The response to The Frozen Wildss narrative was mixed. The expansion's storyline and its exploration of themes like faith and religion received praise for the depth added to the lore of the Banuk tribe. Taking a more critical view of the tribe's depiction, Holly Green of The A.V. Club argued that the expansion uncomfortably appropriated Native American cultures and relied on the "white saviour" trope. She also felt the game problematically framed the Banuk's beliefs as primitive. Chris Plante of Polygon appreciated the continued characterisation of Aloy, particularly her consistently unbothered attitude, though he argued that integrating the expansion's story could feel awkward depending on when the player starts the expansion.
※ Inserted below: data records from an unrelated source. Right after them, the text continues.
(** * om-access-authentication-sdk: the dynamic-token guard and the OTP service

    A shallow embedding of [src/decorators/JWTDynamic.ts]
    ([AuthenticationJWTDynamic]) and of [src/services/OtpService.ts]
    ([OtpService]), and the properties of them that the specification
    states.

    Asynchronous methods are run to completion one after the other
    ([await] is sequencing), so a method is a state transformer that either
    returns a value or throws. *)

From Stdlib Require Import ZArith.
From stdpp Require Import gmap strings.

Local Open Scope string_scope.

(** ** JavaScript values the code looks at *)

(** What can be thrown.  [Error] is [Error(msg)], [TypeError] is the fault the
    runtime raises on a property read of [null]/[undefined] (or that a library
    raises on a bad argument), [HttpException] is Nest's
    [new HttpException(response, status, { cause })]. *)
Inductive Exception : Type :=
| Error (message : string)
| TypeError (message : string)
| HttpException (response : string) (status : Z) (cause : string).

(** [error.message] *)
Definition message (e : Exception) : string :=
  match e with
  | Error m => m
  | TypeError m => m
  | HttpException r _ _ => r
  end.

(** How a call ends. *)
Inductive Completion (A : Type) : Type :=
| Returns (a : A)
| Throws (e : Exception).
Arguments Returns {A} a.
Arguments Throws {A} e.

(** [v != null] *)
Definition notNull {A : Type} (v : option A) : bool :=
  match v with
  | Some _ => true
  | None => false
  end.

(** ** State and error monad *)

Module Monad.

Definition M (S A : Type) : Type := S -> Completion A * S.

Definition ret {S A : Type} (a : A) : M S A := fun s => (Returns a, s).

Definition throw {S A : Type} (e : Exception) : M S A := fun s => (Throws e, s).

Definition bind {S A B : Type} (m : M S A) (k : A -> M S B) : M S B :=
  fun s =>
    match m s with
    | (Returns a, s') => k a s'
    | (Throws e, s') => (Throws e, s')
    end.

(** [try { m } catch (error) { h error }]: what [m] changed before it threw
    stays changed. *)
Definition try_catch {S A : Type} (m : M S A) (h : Exception -> M S A) : M S A :=
  fun s =>
    match m s with
    | (Returns a, s') => (Returns a, s')
    | (Throws e, s') => h e s'
    end.

Definition get {S : Type} : M S S := fun s => (Returns s, s).

Definition modify {S : Type} (f : S -> S) : M S unit := fun s => (Returns tt, f s).

(** Run a computation on the second component of a pair of states. *)
Definition lift {R S A : Type} (m : M S A) : M (R * S) A :=
  fun rs =>
    match m (snd rs) with
    | (c, s') => (c, (fst rs, s'))
    end.

End Monad.

Import Monad.

(** The monad's [bind] and [ret] behind stdpp's notations [x ← m; k] and
    [m ;; k]. *)
#[global] Instance M_bind {S : Type} : MBind (M S) := fun A B k m => bind m k.
#[global] Instance M_ret {S : Type} : MRet (M S) := fun A a => ret a.

(** ** The login store *)

(** helpers/ErrorCode: the codes the OTP service returns. *)
Inductive ErrorCode : Type :=
| LOGIN_NOT_FOUND
| LOGIN_ALREADY_HAS_OTP
| TOKEN_OTP_INVALID.

(** [TupleResult<T, E>]: the pair [[value, error]], either side [null]. *)
Definition TupleResult (T : Type) : Type := (option T * option ErrorCode)%type.

(** The fields of [LoginEntity] the code reads and writes. *)
Record LoginEntity : Type := mkLogin {
  login_id : string;
  email : string;
  otpToken : option string;
}.

(** A row of the login table; the primary key is the key of the table. *)
Record LoginRow : Type := mkRow {
  row_email : string;
  row_otpToken : option string;
}.

Definition entity_of (key : string) (r : LoginRow) : LoginEntity :=
  {| login_id := key; email := row_email r; otpToken := row_otpToken r |}.

Definition row_of (l : LoginEntity) : LoginRow :=
  {| row_email := email l; row_otpToken := otpToken l |}.

(** A call of a method of [OtpService], recorded on entry.  The history is
    ghost state: the code does not hold it, it only says which methods ran. *)
Inductive OtpCall : Type :=
| CreateOTP (loginId : string)
| UpdateOTP (loginId token : string)
| ValidateOTP (loginId token : string)
| RemoveOTP (loginId token : string).

(** What the OTP service runs against: the login table, the clock the
    time-based check depends on, how many secrets have been drawn from the
    random generator, and the ghost history. *)
Record World : Type := mkWorld {
  db : gmap string LoginRow;
  now : Z;
  entropy : nat;
  history : list OtpCall;
}.

Definition set_db (f : gmap string LoginRow -> gmap string LoginRow) (w : World) : World :=
  {| db := f (db w); now := now w; entropy := entropy w; history := history w |}.

Definition tick_entropy (w : World) : World :=
  {| db := db w; now := now w; entropy := S (entropy w); history := history w |}.

Definition log_call (c : OtpCall) (w : World) : World :=
  {| db := db w; now := now w; entropy := entropy w; history := history w ++ [c] |}.

Module Repository.

(** [repository.findOne({ where: { id } })]: the entity, or [null]. *)
Definition findOne (id : string) : M World (option LoginEntity) :=
  w ← get; mret (entity_of id <$> db w !! id).

(** [repository.save(login)]: insert or overwrite by primary key. *)
Definition save (login : LoginEntity) : M World unit :=
  modify (set_db (fun d => <[login_id login := row_of login]> d)).

End Repository.

(** [login.otpToken]: a [TypeError] when [login] is [null]. *)
Definition read_otpToken (login : option LoginEntity) : M World (option string) :=
  match login with
  | Some l => mret (otpToken l)
  | None => throw (TypeError "Cannot read properties of null (reading 'otpToken')")
  end.

(** ** OtpService *)

Record SecretAndKeyUri : Type := mkSecretAndKeyUri {
  secret : string;
  keyUri : string;
}.

Module OtpService.
Section WithAuthenticator.

(** otplib's [authenticator], which is not part of the repository.
    [authenticator.check(token, secret)] at a given time returns a boolean
    or throws (its documentation wraps the call in [try]/[catch]); the code
    hands it [login.otpToken] as it is, [null] included.
    [authenticator.generateSecret()] is the [n]-th draw of the generator.
    [authenticator.keyuri(user, service, secret)] is a pure function. *)
Variable authenticator_check : Z -> string -> option string -> Completion bool.
Variable authenticator_generateSecret : nat -> string.
Variable authenticator_keyuri : string -> string -> string -> string.

(** [AuthenticationModule.config.appName] *)
Variable appName : string.

Definition check (token : string) (otp : option string) : M World bool :=
  fun w => (authenticator_check (now w) token otp, w).

Definition generateSecret : M World string :=
  w ← get; modify tick_entropy ;; mret (authenticator_generateSecret (entropy w)).
(** [WatchHandler]: the business logic plugged into the worker.  A
    handler is a Go object with state of its own, so every method
    returns the handler's next state as well. *)
Class WatchHandler (W H : Type) : Type := {
  SetUp : H -> option W * option error * H;
  TearDown : H -> H;
  Handle : H -> option error * H
}.

(** The calls the worker makes on its collaborators, in the order in
    which they are made (a ghost log, not part of the Go state). *)
Inductive action : Type :=
| ActSetUp
| ActHandle
| ActWatcherStop
| ActTearDown.

(** One atomic move of the system. *)
Inductive event : Type :=
| Run        (* the worker goroutine executes its next statement *)
| Notify     (* the select receives from [w.Changes()] *)
| SeeDying   (* the select receives from [nw.tomb.Dying()] *)
| CallKill.  (* an observer goroutine calls [nw.Kill()] *)

Section Worker.

Context {W H : Type}.
Context `{NW : state.NotifyWatcher W} `{WH : WatchHandler W H}.

(** [type notifyWorker struct { tomb tomb.Tomb; handler WatchHandler }] *)
Record notifyWorker : Type := mkWorker {
  tomb : tomb.Tomb;
  handler : H
}.

(** A function registered with [defer] inside [loop]. *)
Inductive deferred : Type :=
| DeferTearDown                (* line 78 *)
| DeferWatcherStop (w : W).    (* line 90 *)

(** Where the worker goroutine stands. *)
Inductive pc : Type :=
| Spawned                      (* [go func()] started, [loop] not entered *)
| Selecting (w : W)            (* blocked in the select of line 92 *)
| Returning (ret : error) (defers : list deferred)
                               (* a [return ret] of [loop] was executed;
                                  [defers] are still to run, last
                                  registered first *)
| Finishing                    (* line 53 done, deferred [Done] is next *)
| Exited.                      (* the goroutine is gone *)

Record goroutine : Type := mkG {
  nw : notifyWorker;
  at_pc : pc;
  calls : list action
}.

Definition set_tomb (f : tomb.Tomb -> tomb.Tomb) (g : goroutine)
  : goroutine :=
  mkG (mkWorker (f (tomb (nw g))) (handler (nw g))) (at_pc g) (calls g).

(** [func (nw *notifyWorker) Kill()], line 59. *)
Definition Kill (g : goroutine) : goroutine :=
  set_tomb (tomb.Kill None) g.

(** [func (nw *notifyWorker) Wait() error], line 70. *)
Definition Wait (g : goroutine) : option (option error) :=
  tomb.Wait (tomb (nw g)).

(** [loop], lines 76 to 90: register [TearDown], call [SetUp], and
    either return or adopt the watcher and register its release. *)
Definition loop_enter (g : goroutine) : goroutine :=
  let t := tomb (nw g) in
  let '(w, err, h) := SetUp (handler (nw g)) in
  let log := calls g ++ [ActSetUp] in
  match err, w with
  | Some e, Some w' =>
      (* [w.Stop()]: line 83, the error is dropped *)
      let _ := state.Stop w' in
      mkG (mkWorker t h) (Returning e [DeferTearDown])
          (log ++ [ActWatcherStop])
  | Some e, None =>
      mkG (mkWorker t h) (Returning e [DeferTearDown]) log
  | None, None =>
      mkG (mkWorker t h)
          (Returning (Errorf "SetUp returned a nil Watcher"%string)
                     [DeferTearDown])
          log
  | None, Some w' =>
      mkG (mkWorker t h) (Selecting w') log
  end.

(** [loop], line 95 to 98: a value arrived on [w.Changes()]. *)
Definition loop_changes (w : W) (g : goroutine) : goroutine :=
  let t := tomb (nw g) in
  let '(err, h) := Handle (handler (nw g)) in
  let log := calls g ++ [ActHandle] in
  match err with
  | Some e =>
      mkG (mkWorker t h)
          (Returning e [DeferWatcherStop w; DeferTearDown]) log
  | None => mkG (mkWorker t h) (Selecting w) log
  end.

(** [loop], line 93 and 94: the dying case of the select.  It can be
    taken only when the channel is closed. *)
Definition loop_dying (w : W) (g : goroutine) : goroutine :=
  if tomb.Dying (tomb (nw g))
  then mkG (nw g)
           (Returning ErrDying [DeferWatcherStop w; DeferTearDown])
           (calls g)
  else g.

(** One deferred call of [loop]. *)
Definition run_deferred (d : deferred) (g : goroutine)
  : notifyWorker * list action :=
  match d with
  | DeferWatcherStop w =>
      (mkWorker (watcher.Stop w (tomb (nw g))) (handler (nw g)),
       calls g ++ [ActWatcherStop])
  | DeferTearDown =>
      (mkWorker (tomb (nw g)) (TearDown (handler (nw g))),
       calls g ++ [ActTearDown])
  end.

(** The goroutine started by [NewNotifyWorker], lines 51 to 54:
    [defer nw.tomb.Done(); nw.tomb.Kill(nw.loop())]. *)
Definition step (ev : event) (g : goroutine) : goroutine :=
  match ev, at_pc g with
  | CallKill, _ => Kill g
  | Run, Spawned => loop_enter g
  | Notify, Selecting w => loop_changes w g
  | SeeDying, Selecting w => loop_dying w g
  | Run, Returning ret (d :: ds) =>
      let '(n, log) := run_deferred d g in
      mkG n (Returning ret ds) log
  | Run, Returning ret [] =>
      (* [loop] has returned [ret]: line 53 *)
      mkG (mkWorker (tomb.Kill (Some ret) (tomb (nw g)))
                    (handler (nw g)))
          Finishing (calls g)
  | Run, Finishing =>
      (* the deferred [nw.tomb.Done()]: line 52 *)
      mkG (mkWorker (tomb.Done (tomb (nw g))) (handler (nw g)))
          Exited (calls g)
  | _, _ => g
  end.

Definition run (evs : list event) (g : goroutine) : goroutine :=
  fold_left (fun g ev => step ev g) evs g.

(** [func NewNotifyWorker(handler WatchHandler) NotifyWorker], line 47. *)
Definition NewNotifyWorker (h : H) : goroutine :=
  mkG (mkWorker tomb.zero h) Spawned [].

(** [func (nw *notifyWorker) Stop() error], line 64: the two
    statements of the body, with the moves [evs] of the rest of the
    system while the caller is blocked in [tomb.Wait]. *)
Definition Stop (evs : list event) (g : goroutine)
  : option (option error) * goroutine :=
  let g1 := set_tomb (tomb.Kill None) g in
  let g2 := run evs g1 in
  (tomb.Wait (tomb (nw g2)), g2).

(** *** Vocabulary of the statements *)

(** The handler after [SetUp] left it as [h1] and [Handle] returned
    [n] times, and what call number [n + 1] of [Handle] returns. *)
Definition handled (n : nat) (h1 : H) : H :=
  Nat.iter n (fun h => snd (Handle h)) h1.

Definition verdict (n : nat) (h1 : H) : option error :=
  fst (Handle (handled n h1)).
Other critics described the central plot as underwhelming because the condensed mystery did little to expand the universe or push the overarching narrative forward. Game Informers Jeff Marchiafava concluded that although the expansion's core narrative did not quite match the impact of the original story, it successfully retains the fundamental strengths of the game.

Aggregate scores
| Aggregator | Score |
|---|---|
| Metacritic | 83/100 |
| OpenCritic | 85% recommend |

Review scores
| Publication | Score |
|---|---|
| Electronic Gaming Monthly | 3/5 |
| Game Informer | 8/10 |
| GameSpot | 8/10 |
| GamesRadar+ | 4/5 |
| IGN | 8.8/10 |
| Polygon | 8/10 |
| Push Square | 8/10 |
| RPGFan | 90/100 |

=== Sales ===
Sony did not release standalone sales figures for The Frozen Wilds; however, it was the second most-downloaded PlayStation 4 add-on during its launch month of November 2017, trailing only the Season Pass for Call of Duty: WWII. It finished as the fourth most-downloaded PlayStation 4 add-on of 2017 on the PlayStation Store, trailing Call of Duty: Black Ops III (2015) – Zombies Chronicles, the Destiny 2 Expansion Pass, and the Call of Duty: WWII Season Pass.